Prose literature has always remained center of criticism from very beginning, while novel is considered as the most important genre in prose fiction, a lot has been written about novel and its technique, while the scholars and critics have divided into different kinds. Even various styles of narration are discussed and classified, characterization in a novel and the importance of plots and sub-plots has again and again come under the limelight of critics.

Yet it seems that a lot of things regarding novel have not been discussed and they require further deep study, in this regards British novelist and critic David Lodge started a series of columns in The Independent and others publications in 1991-92, in which he discussed many aspects of a novel. Later on Penguin Group published those essays in book form named "The Art of Fiction". This book contains 260 pages approximately and while I was reading it, the book opened new horizons of fiction for me.

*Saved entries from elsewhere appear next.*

(** * terraform-provider-ldap: the [ldap_object] resource

    A shallow embedding of the two versions of [resource_ldap_object.go]:

    - [MapShaped]: [src/provider/resource_ldap_object.go], where the declared
      attributes are a [map[string]string] and a multi-valued attribute is
      stored as a JSON array literal;
    - [SetShaped]: [src/unnamed/part_000], where the declared attributes are a
      [schema.Set] of single-entry maps [{name: value}].

    Go strings are byte strings: they are modelled by [string], one [ascii]
    per byte.  The pieces of the Go standard library, of go-ldap and of the
    Terraform SDK the resource calls are modelled in modules named after
    their packages. *)

From Stdlib Require Import ZArith String Ascii List Bool Lia.
From stdpp Require Import gmap strings list fin_maps sorting pretty.

Local Open Scope string_scope.
Local Open Scope Z_scope.
Local Open Scope list_scope.

(** ** Bytes *)

Definition byte_val (c : ascii) : Z := Z.of_N (N_of_ascii c).
Definition byte_of (z : Z) : ascii := ascii_of_N (Z.to_N (z mod 256)).

Definition between (lo x hi : Z) : bool := (lo <=? x) && (x <=? hi).

(** [s[n:]] *)
Fixpoint drop_bytes (n : nat) (s : string) : string :=
  match n, s with
  | O, _ => s
  | S _, EmptyString => EmptyString
  | S n', String _ t => drop_bytes n' t
  end.

(** [s[:n]] *)
Fixpoint take_bytes (n : nat) (s : string) : string :=
  match n, s with
  | O, _ => EmptyString
  | S _, EmptyString => EmptyString
  | S n', String c t => String c (take_bytes n' t)
  end.

Definition string_of_bytes (l : list Z) : string :=
  fold_right (fun b s => String (byte_of b) s) EmptyString l.

(** ** Package [unicode/utf8] *)

Module utf8.

Definition RuneError : Z := 0xFFFD.
Definition RuneSelf : Z := 0x80.
Definition MaxRune : Z := 0x10FFFF.

(** Continuation bytes are [locb..hicb]. *)
Definition cont (b : Z) : bool := between 0x80 b 0xBF.

(** The table [first] and [acceptRanges] of the package: the length of the
    sequence a leading byte announces, and the range its second byte must
    lie in. [size_of] is [0] for a byte that cannot start a sequence. *)
Definition size_of (b0 : Z) : nat :=
  if b0 <? 0x80 then 1%nat
  else if between 0xC2 b0 0xDF then 2%nat
  else if between 0xE0 b0 0xEF then 3%nat
  else if between 0xF0 b0 0xF4 then 4%nat
  else 0%nat.

Definition accept (b0 b1 : Z) : bool :=
  if b0 =? 0xE0 then between 0xA0 b1 0xBF
  else if b0 =? 0xED then between 0x80 b1 0x9F
  else if b0 =? 0xF0 then between 0x90 b1 0xBF
  else if b0 =? 0xF4 then between 0x80 b1 0x8F
  else cont b1.

(** [DecodeRuneInString]: the first rune of [s] and its width in bytes;
    [(RuneError, 0)] on the empty string, [(RuneError, 1)] on an invalid
    encoding. *)
Definition DecodeRuneInString (s : string) : Z * nat :=
  match s with
  | EmptyString => (RuneError, 0%nat)
  | String c0 t0 =>
    let s0 := byte_val c0 in
    match size_of s0 with
    | 1%nat => (s0, 1%nat)
    | 2%nat =>
      match t0 with
      | String c1 _ =>
        let s1 := byte_val c1 in
        if accept s0 s1
        then (Z.lor (Z.shiftl (Z.land s0 0x1F) 6) (Z.land s1 0x3F), 2%nat)
        else (RuneError, 1%nat)
      | _ => (RuneError, 1%nat)
      end
    | 3%nat =>
      match t0 with
      | String c1 (String c2 _) =>
        let s1 := byte_val c1 in
        let s2 := byte_val c2 in
        if accept s0 s1 && cont s2
        then (Z.lor (Z.shiftl (Z.land s0 0x0F) 12)
                (Z.lor (Z.shiftl (Z.land s1 0x3F) 6) (Z.land s2 0x3F)), 3%nat)
        else (RuneError, 1%nat)
      | _ => (RuneError, 1%nat)
      end
    | 4%nat =>
      match t0 with
      | String c1 (String c2 (String c3 _)) =>
        let s1 := byte_val c1 in
        let s2 := byte_val c2 in
        let s3 := byte_val c3 in
        if accept s0 s1 && cont s2 && cont s3
        then (Z.lor (Z.shiftl (Z.land s0 0x07) 18)
                (Z.lor (Z.shiftl (Z.land s1 0x3F) 12)
                   (Z.lor (Z.shiftl (Z.land s2 0x3F) 6) (Z.land s3 0x3F))), 4%nat)
        else (RuneError, 1%nat)
      | _ => (RuneError, 1%nat)
      end
    | _ => (RuneError, 1%nat)
    end
  end.

Definition surrogate (r : Z) : bool := between 0xD800 r 0xDFFF.

(** [AppendRune]/[EncodeRune]: the UTF-8 encoding of [r]; a rune out of
    range or a surrogate is encoded as [RuneError]. *)
Definition encode3 (r : Z) : list Z :=
  [Z.lor 0xE0 (Z.shiftr r 12);
   Z.lor 0x80 (Z.land (Z.shiftr r 6) 0x3F);
   Z.lor 0x80 (Z.land r 0x3F)].

Definition EncodeRune (r : Z) : string :=
  string_of_bytes
    (if between 0 r 0x7F then [r]
     else if between 0 r 0x7FF then
       [Z.lor 0xC0 (Z.shiftr r 6); Z.lor 0x80 (Z.land r 0x3F)]
     else if (r <? 0) || (MaxRune <? r) || surrogate r then encode3 RuneError
     else if r <=? 0xFFFF then encode3 r
     else
       [Z.lor 0xF0 (Z.shiftr r 18);
        Z.lor 0x80 (Z.land (Z.shiftr r 12) 0x3F);
        Z.lor 0x80 (Z.land (Z.shiftr r 6) 0x3F);
        Z.lor 0x80 (Z.land r 0x3F)]).

(** [RuneStart]: [b] is not a continuation byte. *)
Definition RuneStart (b : Z) : bool := negb (Z.land b 0xC0 =? 0x80).

(** The loop of [DecodeLastRuneInString] that walks back from [start]
    to [lim] looking for the start of the last rune. [n] bounds the number
    of iterations; the result is the final value of [start] (as an offset,
    [-1] when the loop ran below zero). *)
Fixpoint find_start (n : nat) (s : string) (start lim : Z) : Z :=
  match n with
  | O => start
  | S n' =>
    if start <? lim then start
    else
      match String.get (Z.to_nat start) s with
      | Some c => if RuneStart (byte_val c) then start
                  else find_start n' s (start - 1) lim
      | None => start
      end
  end.

(** [DecodeLastRuneInString]: the last rune of [s] and its width. *)
Definition DecodeLastRuneInString (s : string) : Z * nat :=
  let e := Z.of_nat (String.length s) in
  if e =? 0 then (RuneError, 0%nat)
  else
    match String.get (Z.to_nat (e - 1)) s with
    | None => (RuneError, 0%nat)
    | Some c =>
      let r := byte_val c in
      if r <? RuneSelf then (r, 1%nat)
      else
        let lim := Z.max 0 (e - 4) in
        let start := Z.max 0 (find_start 4 s (e - 2) lim) in
        let '(r, size) := DecodeRuneInString (drop_bytes (Z.to_nat start) s) in
        if start + Z.of_nat size =? e then (r, size) else (RuneError, 1%nat)
    end.

End utf8.

(** ** Package [unicode] *)

Module unicode.

Definition ReplacementChar : Z := 0xFFFD.

(** [IsSpace]: the Latin-1 spaces and the table [White_Space]. *)
Definition IsSpace (r : Z) : bool :=
  between 0x09 r 0x0D || (r =? 0x20) || (r =? 0x85) || (r =? 0xA0)
  || (r =? 0x1680) || between 0x2000 r 0x200A || between 0x2028 r 0x2029
  || (r =? 0x202F) || (r =? 0x205F) || (r =? 0x3000).
Lemma filter_by_location_no_locations_witness :
  filter_by_location 0 [] "UGC" true world_1
  = (Ret (Some (dict_values (alerts feed_AB))), world_1).
Proof.
  apply (filter_by_location_no_locations world_1 0 feed_AB "UGC" true).
  - reflexivity.
  - apply keyed_feed_inv, keyed_by_id_check. vm_compute. reflexivity.
  - intros Hempty. apply (f_equal (λ d, d !! "A")) in Hempty. vm_compute in Hempty.
    discriminate.
Defined.

Lemma filter_after_stored_filter_witness :
  ∃ out1 w1 r,
    filter_alerts 0 "cap:urgency" ["Immediate"] true world_1 = (Ret (Some out1), w1) ∧
    filter_alerts 0 "id" ["A"] false w1 = (Ret r, w1) ∧
    (out1 = [] → r = None) ∧
    (out1 ≠ [] →
     ∃ out2, r = Some out2 ∧
       ∀ a, a ∈ out2 ↔ a ∈ out1 ∧ ∃ v, get_field a "id" = Ret v ∧ v ∈ ["A"]).
Proof.
  apply (filter_after_stored_filter world_1 0 feed_AB "cap:urgency" ["Immediate"]
           "id" ["A"]).
  - reflexivity.
  - apply keyed_feed_inv, keyed_by_id_check. vm_compute. reflexivity.
  - intros Hempty. apply (f_equal (λ d, d !! "A")) in Hempty. vm_compute in Hempty.
    discriminate.
  - vm_compute. repeat constructor; eexists; reflexivity.
  - vm_compute. repeat constructor; eexists; reflexivity.
Defined.

Lemma merge_idempotent_witness :
  __iadd__ 0 0 world_1 = (Ret 0, world_1) ∧
  (__iadd__ 0 1 ≫= λ a', __iadd__ a' 1) world_1 = __iadd__ 0 1 world_1.
Proof.
  apply (merge_idempotent world_1 0 1 feed_AB feed_AC).
  - reflexivity.
  - reflexivity.
  - apply keyed_feed_inv, keyed_by_id_check. vm_compute. reflexivity.
  - apply keyed_feed_inv, keyed_by_id_check. vm_compute. reflexivity.
Defined.

Lemma combine_associative_witness :
  ∃ r1 w1 r2 w2,
    (__add__ 0 1 ≫= λ ab, __add__ ab 2) world_1 = (Ret r1, w1) ∧
    (__add__ 1 2 ≫= λ bc, __add__ 0 bc) world_1 = (Ret r2, w2) ∧
    heap w1 !! r1
      = Some (mkFeed (alerts feed_empty ∪ alerts feed_AC ∪ alerts feed_AB)) ∧
    heap w2 !! r2
      = Some (mkFeed (alerts feed_empty ∪ alerts feed_AC ∪ alerts feed_AB)).
Proof.
  apply (combine_associative world_1 0 1 2 feed_AB feed_AC feed_empty).
  - reflexivity.
  - reflexivity.
  - reflexivity.
  - apply keyed_feed_inv, keyed_by_id_check. vm_compute. reflexivity.
  - apply keyed_feed_inv, keyed_by_id_check. vm_compute. reflexivity.
  - apply keyed_feed_inv, keyed_by_id_check. vm_compute. reflexivity.
Defined.

Lemma construct_counts_distinct_ids_witness :
  ∃ c w' n,
    cls [alert_A1; alert_A2; alert_B] world_0 = (Ret c, w') ∧
    count_alerts c w' = (Ret n, w') ∧
    n = size (list_to_set (alert_ids [alert_A1; alert_A2; alert_B]) : gset string) ∧
    n ≤ length [alert_A1; alert_A2; alert_B] ∧
    (n = length [alert_A1; alert_A2; alert_B]
     ↔ NoDup (alert_ids [alert_A1; alert_A2; alert_B])).
Proof.
  apply (construct_counts_distinct_ids [alert_A1; alert_A2; alert_B] world_0).
  repeat constructor; eexists; reflexivity.
Defined.

Lemma get_zones_returns_union_witness :
  ∃ c w' f states,
    get_zones web_active ["MIZ001"; "OHZ002"] default_base_url default_suffix world_0
      = (Ret c, w') ∧
    heap w' !! c = Some f ∧
    fetched w'
      = fetched world_0 ++ (state_url default_base_url default_suffix <$> states) ∧
    NoDup states ∧
    (∀ s, s ∈ states ↔ ∃ zone, zone ∈ ["MIZ001"; "OHZ002"] ∧ state_of zone = s) ∧
    (∀ k a, alerts f !! k = Some a →
       get_field a "id" = Ret k ∧
       ∃ zone, zone ∈ ["MIZ001"; "OHZ002"] ∧
               a ∈ dict_values (state_feed web_active default_base_url default_suffix
                                  (state_of zone)) ∧
               zone ∈ get_geocode a "UGC") ∧
    (∀ zone a, zone ∈ ["MIZ001"; "OHZ002"] →
       a ∈ dict_values (state_feed web_active default_base_url default_suffix
                          (state_of zone)) →
       zone ∈ get_geocode a "UGC" →
       ∃ k, get_field a "id" = Ret k ∧ k ∈ dom (alerts f)).
Proof.
  apply (get_zones_returns_union web_active default_base_url default_suffix
           ["MIZ001"; "OHZ002"] world_0).
  intros zone Hin.
  assert (zone = "MIZ001" ∨ zone = "OHZ002") as [-> | ->].
  { apply list_elem_of_In in Hin. simpl in Hin. intuition. }
  - exists entries_mi. split; [reflexivity|]. split; [by vm_compute|].
    vm_compute. repeat constructor; eexists; reflexivity.
  - exists [mkEntry "Flood Warning" (fields alert_C) (geocodes alert_C)].
    split; [reflexivity|]. split; [by vm_compute|].
    vm_compute. repeat constructor; eexists; reflexivity.
Defined.

Lemma fetchers_preserve_invariant_witness :
  heap_inv (from_url web_active url_mi world_1).2 ∧
  heap_inv (whole_state web_active "MI" default_base_url default_suffix world_1).2 ∧
  heap_inv (get_county web_active "miz001" default_base_url default_suffix world_1).2 ∧
  heap_inv (get_zones web_active ["MIZ001"; "OHZ002"] default_base_url default_suffix
              world_1).2 ∧
  heap_inv (categorize_alerts 0 "cap:urgency" world_1).2.
Proof.
  apply (fetchers_preserve_invariant web_active world_1 url_mi "MI" "miz001"
           ["MIZ001"; "OHZ002"] default_base_url default_suffix 0 "cap:urgency").
  unfold heap_inv. simpl.
  repeat (constructor;
          [apply keyed_feed_inv, keyed_by_id_check; vm_compute; reflexivity|]).
  constructor.
Defined.

Lemma get_zones_aborts_on_fetch_error_witness :
  ∃ e' w',
    get_zones web_quiet_mi ["OHZ002"; "INZ001"] default_base_url default_suffix world_0
    = (Raise e', w').
Proof.
  apply (get_zones_aborts_on_fetch_error web_quiet_mi ["OHZ002"; "INZ001"] "INZ001"
           default_base_url default_suffix URLError world_0).
  - right. by left.
  - reflexivity.
Defined.

Lemma get_alerts_distinct_ids_witness :
  ∃ l,
    get_alerts 0 world_1 = (Ret l, world_1) ∧
    count_alerts 0 world_1 = (Ret (length l), world_1) ∧
    Forall has_some_id l ∧
    NoDup (alert_ids l) ∧
    list_to_set (alert_ids l) = dom (alerts feed_AB).
Proof.
  apply (get_alerts_distinct_ids world_1 0 feed_AB).
  - reflexivity.
  - apply keyed_feed_inv, keyed_by_id_check. vm_compute. reflexivity.
Defined.
(** * Cryptocurrency price API: cache, rate limiter and request handlers

    A shallow embedding of [api/app.js]: the in-memory cache, the sliding
    window rate limiter, the two upstream fetch functions and the two Express
    handlers [GET /price/:id] and [GET /prices/:ids], followed by the
    properties of the specification that concern them.

    Conventions of the embedding.
    - [Date.now()] is an integer number of milliseconds: [Z].
    - The two process-wide [Map]s ([cache], [rateLimiter]) are [gmap]s held in
      a [World], threaded through a state-and-exception monad [M].
    - The payload of the provider's price response is a JavaScript value
      [PriceData]: [null]/[undefined], or a value with own properties and a
      prototype chain.  Reading [data[id]] follows the chain, so an
      identifier such as [constructor] finds a member every object inherits.
    - The plain objects the code fills ([result] of the bulk fetch,
      [cachedResults]) are [gmap]s of their own properties; assigning the key
      [__proto__] on them adds no property ([object_set]).
    - JSON numbers are rationals ([Q]); prices are only passed through and
      compared with zero, never computed on.
    - Strings are byte strings; [toUpperCase] and [trim] act on ASCII.
    - The upstream provider is an oracle [Upstream] answering each outbound
      call with a latency and either a payload or an axios error.  The clock
      stands still during synchronous code and advances across each [await].
    - One request is run at a time; interleaving of other requests at the
      [await] points is not modelled. *)

From Stdlib Require Import ZArith QArith Ascii String List Sorted Lia.
From stdpp Require Import base gmap strings list fin_maps pretty.

Local Open Scope string_scope.
Local Open Scope Z_scope.

(** ** Constants *)

Definition CACHE_DURATION : Z := 5 * 60 * 1000.
Definition RATE_LIMIT_WINDOW : Z := 60 * 1000.
Definition MAX_REQUESTS_PER_MINUTE : nat := 50.

(** ** Data model *)

(** The object built by the fetch functions: [{name, symbol, price}].
    [price] is [priceResponse.data[id].usd], which is [undefined] ([None])
    when the provider's entry has no [usd] field. *)
Record PriceRecord := mkPriceRecord {
  name : string;
  symbol : string;
  price : option Q
}.

(** A value of the [cache] map: [{data, timestamp}]. *)
Record CacheEntry := mkCacheEntry {
  data : PriceRecord;
  timestamp : Z
}.

(** One entry of the provider's "simple price" response, [{usd: number}]. *)
Record PriceEntry := mkPriceEntry { usd : option Q }.

(** A value found under a key of the price payload: an entry object, or any
    other value (a function, a number, a string, ...), of which the code only
    sees whether it is truthy; reading [.usd] of such a value gives
    [undefined]. *)
Inductive JsValue :=
| JsEntry (e : PriceEntry)
| JsOther (truthy : bool).

(** [priceResponse.data]: [null] or [undefined] ([NoData]), or a value with
    its own properties and the members reachable along its prototype chain. *)
Inductive PriceData :=
| NoData
| Data (own : gmap string JsValue) (prototype_chain : string -> option JsValue).

(** The provider's "coin info" payload.  A payload without a string
    [symbol] makes [symbol.toUpperCase()] raise a [TypeError]. *)
Record CoinInfo := mkCoinInfo {
  info_name : string;
  info_symbol : option string
}.

(** A thrown JavaScript error, as far as the code inspects it:
    [error.message], [error.response.status] and [error.code]. *)
Record JsError := mkJsError {
  message : string;
  response_status : option Z;
  code : option string
}.

(** [new Error(msg)] *)
Definition new_Error (msg : string) : JsError :=
  {| message := msg; response_status := None; code := None |}.

Definition TypeError (msg : string) : JsError := new_Error msg.

(** Outbound calls, recorded in the order they are issued. *)
Inductive UpstreamCall :=
| SimplePrice (ids : string)
| CoinInfoCall (id : string).

(** What the provider answers to one call. *)
Record Reply (A : Type) := mkReply {
  elapsed : Z;
  outcome : JsError + A
}.
Arguments mkReply {A} _ _.
Arguments elapsed {A} _.
Arguments outcome {A} _.

Record Upstream := mkUpstream {
  simple_price : string -> Reply PriceData;
  coins : string -> Reply CoinInfo
}.

(** The process state together with the clock and the trace of outbound
    calls. *)
Record World := mkWorld {
  cache : gmap string CacheEntry;
  rateLimiter : gmap string (list Z);
  clock : Z;
  calls : list UpstreamCall
}.

Definition set_cache (c : gmap string CacheEntry) (w : World) : World :=
  {| cache := c; rateLimiter := rateLimiter w; clock := clock w; calls := calls w |}.
Definition set_rateLimiter (r : gmap string (list Z)) (w : World) : World :=
  {| cache := cache w; rateLimiter := r; clock := clock w; calls := calls w |}.
Definition set_clock (t : Z) (w : World) : World :=
  {| cache := cache w; rateLimiter := rateLimiter w; clock := t; calls := calls w |}.
Definition add_call (c : UpstreamCall) (w : World) : World :=
  {| cache := cache w; rateLimiter := rateLimiter w; clock := clock w;
     calls := (calls w ++ [c])%list |}.

(** The state right after the server starts, at time [t]. *)
Definition initial_world (t : Z) : World :=
  {| cache := ∅; rateLimiter := ∅; clock := t; calls := [] |}.

(** ** The state-and-exception monad *)

Inductive Outcome (A : Type) :=
| Ret (a : A)
| Throw (e : JsError).
Arguments Ret {A} _.
Arguments Throw {A} _.

Definition M (A : Type) : Type := World -> Outcome A * World.

#[global] Instance M_ret : MRet M := λ A a w, (Ret a, w).
#[global] Instance M_bind : MBind M := λ A B f m w,
  match m w with
  | (Ret a, w') => f a w'
  | (Throw e, w') => (Throw e, w')
  end.

Definition throw {A} (e : JsError) : M A := λ w, (Throw e, w).

(** [try { m } catch (error) { h error }] *)
Definition try_catch {A} (m : M A) (h : JsError -> M A) : M A := λ w,
  match m w with
  | (Ret a, w') => (Ret a, w')
  | (Throw e, w') => h e w'
  end.

(** [Date.now()] *)
Definition Date_now : M Z := λ w, (Ret (clock w), w).

(** [await new Promise(resolve => setTimeout(resolve, ms))] *)
Definition sleep (ms : Z) : M unit := λ w, (Ret tt, set_clock (clock w + ms) w).

(** ** Strings *)

Definition upper_ascii (c : ascii) : ascii :=
  let n := nat_of_ascii c in
  if ((97 <=? n)%nat && (n <=? 122)%nat)%bool then ascii_of_nat (n - 32) else c.

Fixpoint toUpperCase (s : string) : string :=
  match s with
  | EmptyString => EmptyString
  | String c s' => String (upper_ascii c) (toUpperCase s')
  end.

Definition is_space (c : ascii) : bool :=
  let n := nat_of_ascii c in
  ((n =? 32)%nat || ((9 <=? n)%nat && (n <=? 13)%nat))%bool.

Fixpoint trimStart (s : string) : string :=
  match s with
  | EmptyString => EmptyString
  | String c s' => if is_space c then trimStart s' else s
  end.

Fixpoint trimEnd (s : string) : string :=
  match s with
  | EmptyString => EmptyString
  | String c s' =>
      match trimEnd s' with
      | EmptyString => if is_space c then EmptyString else String c EmptyString
      | t => String c t
      end
  end.

Definition trim (s : string) : string := trimEnd (trimStart s).

(** [s.split(sep)] for a one-character separator. *)
Fixpoint split (sep : ascii) (s : string) : list string :=
  match s with
  | EmptyString => [EmptyString]
  | String c s' =>
      if Ascii.eqb c sep then EmptyString :: split sep s'
      else match split sep s' with
           | [] => [String c EmptyString]
           | w :: ws => String c w :: ws
           end
  end.

(** [xs.join(sep)] *)
Fixpoint join (sep : string) (xs : list string) : string :=
  match xs with
  | [] => EmptyString
  | [x] => x
  | x :: rest => String.append x (String.append sep (join sep rest))
  end.

(** ** JavaScript objects *)

(** The property names of [Object.prototype]. *)
Definition Object_prototype_names : list string :=
  ["constructor"; "__defineGetter__"; "__defineSetter__"; "hasOwnProperty";
   "__lookupGetter__"; "__lookupSetter__"; "isPrototypeOf"; "propertyIsEnumerable";
   "toString"; "valueOf"; "__proto__"; "toLocaleString"].
(** C6, at a message whose HTML part comes before its plain text part: the
    outbound body is the plain text, attached with body type ["html"], where
    the claim requires plain text. *)
Theorem plain_body_after_html_marked_html (H : Collaborators) (self : config)
    (fs : gmap string (list Byte.byte)) :
  extract_body (walk Sample.html_then_plain) "" "plain"
  = Ok (decode_utf8_ignore (Sample.data "hi"), "html")
  /\ (relay_email self Sample.html_then_plain fs).1
     = deliver self
         {| msg_From := original_from_email self;
            msg_To := relay_to_email self;
            msg_Subject := "March";
            msg_X_Original_Sender := "sender@example.org";
            msg_payload := attach_body (decode_utf8_ignore (Sample.data "hi")) "html" |}.
Proof. split; reflexivity. Qed.

(** ** Temporary files *)

Section TemporaryFiles.
Context `{Collaborators}.
Implicit Types (fs : gmap string (list Byte.byte)) (p : string).

Lemma unlink_step fs p :
  (if decide (is_Some (fs !! p)) then delete p fs else fs) = delete p fs.
Proof.
  destruct (decide (is_Some (fs !! p))) as [|Hnone]; [done|].
  symmetry. apply delete_id. by apply eq_None_not_Some.
Qed.

Lemma unlink_all_cons p paths fs :
  unlink_all (p :: paths) fs = unlink_all paths (delete p fs).
Proof. unfold unlink_all. simpl. by rewrite unlink_step. Qed.

Lemma unlink_all_is_Some paths fs p :
  is_Some (unlink_all paths fs !! p) -> is_Some (fs !! p) /\ p ∉ paths.
Proof.
  revert fs. induction paths as [|q paths IH]; intros fs.
  - intros Hp. split; [done|]. apply not_elem_of_nil.
  - rewrite unlink_all_cons. intros [Hp Hnot]%IH.
    apply lookup_delete_is_Some in Hp as [Hne Hp].
    split; [done|]. rewrite not_elem_of_cons. split; [congruence|done].
Qed.

Lemma unlink_all_gone paths fs p : p ∈ paths -> unlink_all paths fs !! p = None.
Proof.
  intros Hin. apply eq_None_not_Some. by intros [_ Hnot]%unlink_all_is_Some.
Qed.
(** ** From the call to the callback *)

(** A well-formed invocation on an idle host, then the queue run with a
    computation that returns: the callback is called exactly once, with a
    null error and the result. *)
Lemma helloAsync_then_run_queue
    (work : string → bool → outcome string)
    (info : CallbackInfo) (e : Env) :
  malformed info = false →
  (∀ louder, ∃ s, work "world" louder = returned s) →
  ∃ c,
    run_queue work (snd (helloAsync info {| env := e; work_queue := [] |}))
    = Running (invoked c {| env := e; work_queue := [] |})
    ∧ callee c = arg info 1
    ∧ populated (error_slot c) = false
    ∧ populated (result_slot c) = true.
Proof.
  intros Hok Hret.
  destruct (helloAsync_well_formed info {| env := e; work_queue := [] |} Hok)
    as (l & b & Hrun & _).
  rewrite Hrun. destruct (Hret l) as [s Hs].
  unfold run_queue. cbn.
  rewrite (run_task_returned work l b (arg info 1) _ s Hs).
  eexists. split; [reflexivity|]. repeat split. destruct b; reflexivity.
Qed.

In this book, David raises this important question: "when does a novel begin?" and in answer to this serious question Lodge writes:


"The question is almost as difficult to answer as the question, when does the human embryo become person? Certainly the creation of a novel rarely begins with the penning or typing of its first words. Most writers do some preliminary work, if it is only in their heads.... For the readers, however, the novel always begins with that opening sentence (which may not be the first sentence the novelist originally wrote). And then the next sentence , and then the sentence after that...When does the beginning of a novel end, is another difficult question to answer, is it the first paragraph, the first few pages or the first chapter? However, one defines it, the beginning of a novel is threshold, separating the real world we inhabit from the world the novelist has imagined."

Lodge describes narration of a story beautifully by writing: "The simplest way of telling a story is in the voice of  of a storyteller, which may be the anonymous voice of folk-tale ("Once upon a time there was a beautiful princess") or the voice of the epic bard (e.g., Virgil's "Arms and the man I sing") or the confiding, companionable, sententious authorial voice of classic fiction from Henry Fielding to George Eliot.

George Eliot transforms the act of writing into a kind of speaking, a direct yet intimate address to the reader, inviting us "over the threshold" of the novel, and literally over the threshold of Jonathan Burge's workshop."

In answer to question why we read fiction? Lodge mentions: "We read fiction, after all, not just for the story, but to enlarge our knowledge and understanding of the world, and the authorial narrative method is particularly suited to incorporating this kind of encyclopedic knowledge and proverbial wisdom."

In chapter three of the book David describes importance of suspense in a novel and writes:


"Novels are narratives, and narrative, whatever its medium -words, film, strip-cartoon - holds the interest of an audience by raising questions in their minds, and delaying the answers. The
questions are broadly of two kinds, having to do with causality (e.g. whodunnit?) and temporality (e.g. what will happen next?) each exhibited in a very pure form by the classic detective story and the adventure story, respectively.

 Suspense is an effect especially associated with the adventure story, and with the hybrid of detective story and adventure story known as the thriller. Such narratives are designed to put the hero or heroine repeatedly into situations of extreme jeopardy, thus exciting in the reader emotions of sympathetic fear and anxiety as to the outcome. Because suspense is particularly associated with popular forms of fiction it has often been despised, or at least demoted, by literary novelists of the modern period.

 In Ulysses, for instance, James Joyce superimposed the banal and inconclusive events of a day in modern Dublin upon the heroic and satisfyingly closed story of Odysseus's return from the Trojan War, implying that reality is less exciting and more indeterminate than traditional fiction would have us believe. But there have been writers of stature, especially in the nineteenth century, who consciously borrowed the uspensecreating devices of popular fiction and turned them to their own purposes."

This fascinating book would certainly help you learn the real art of fiction, and it has given a new meaning to literary criticism.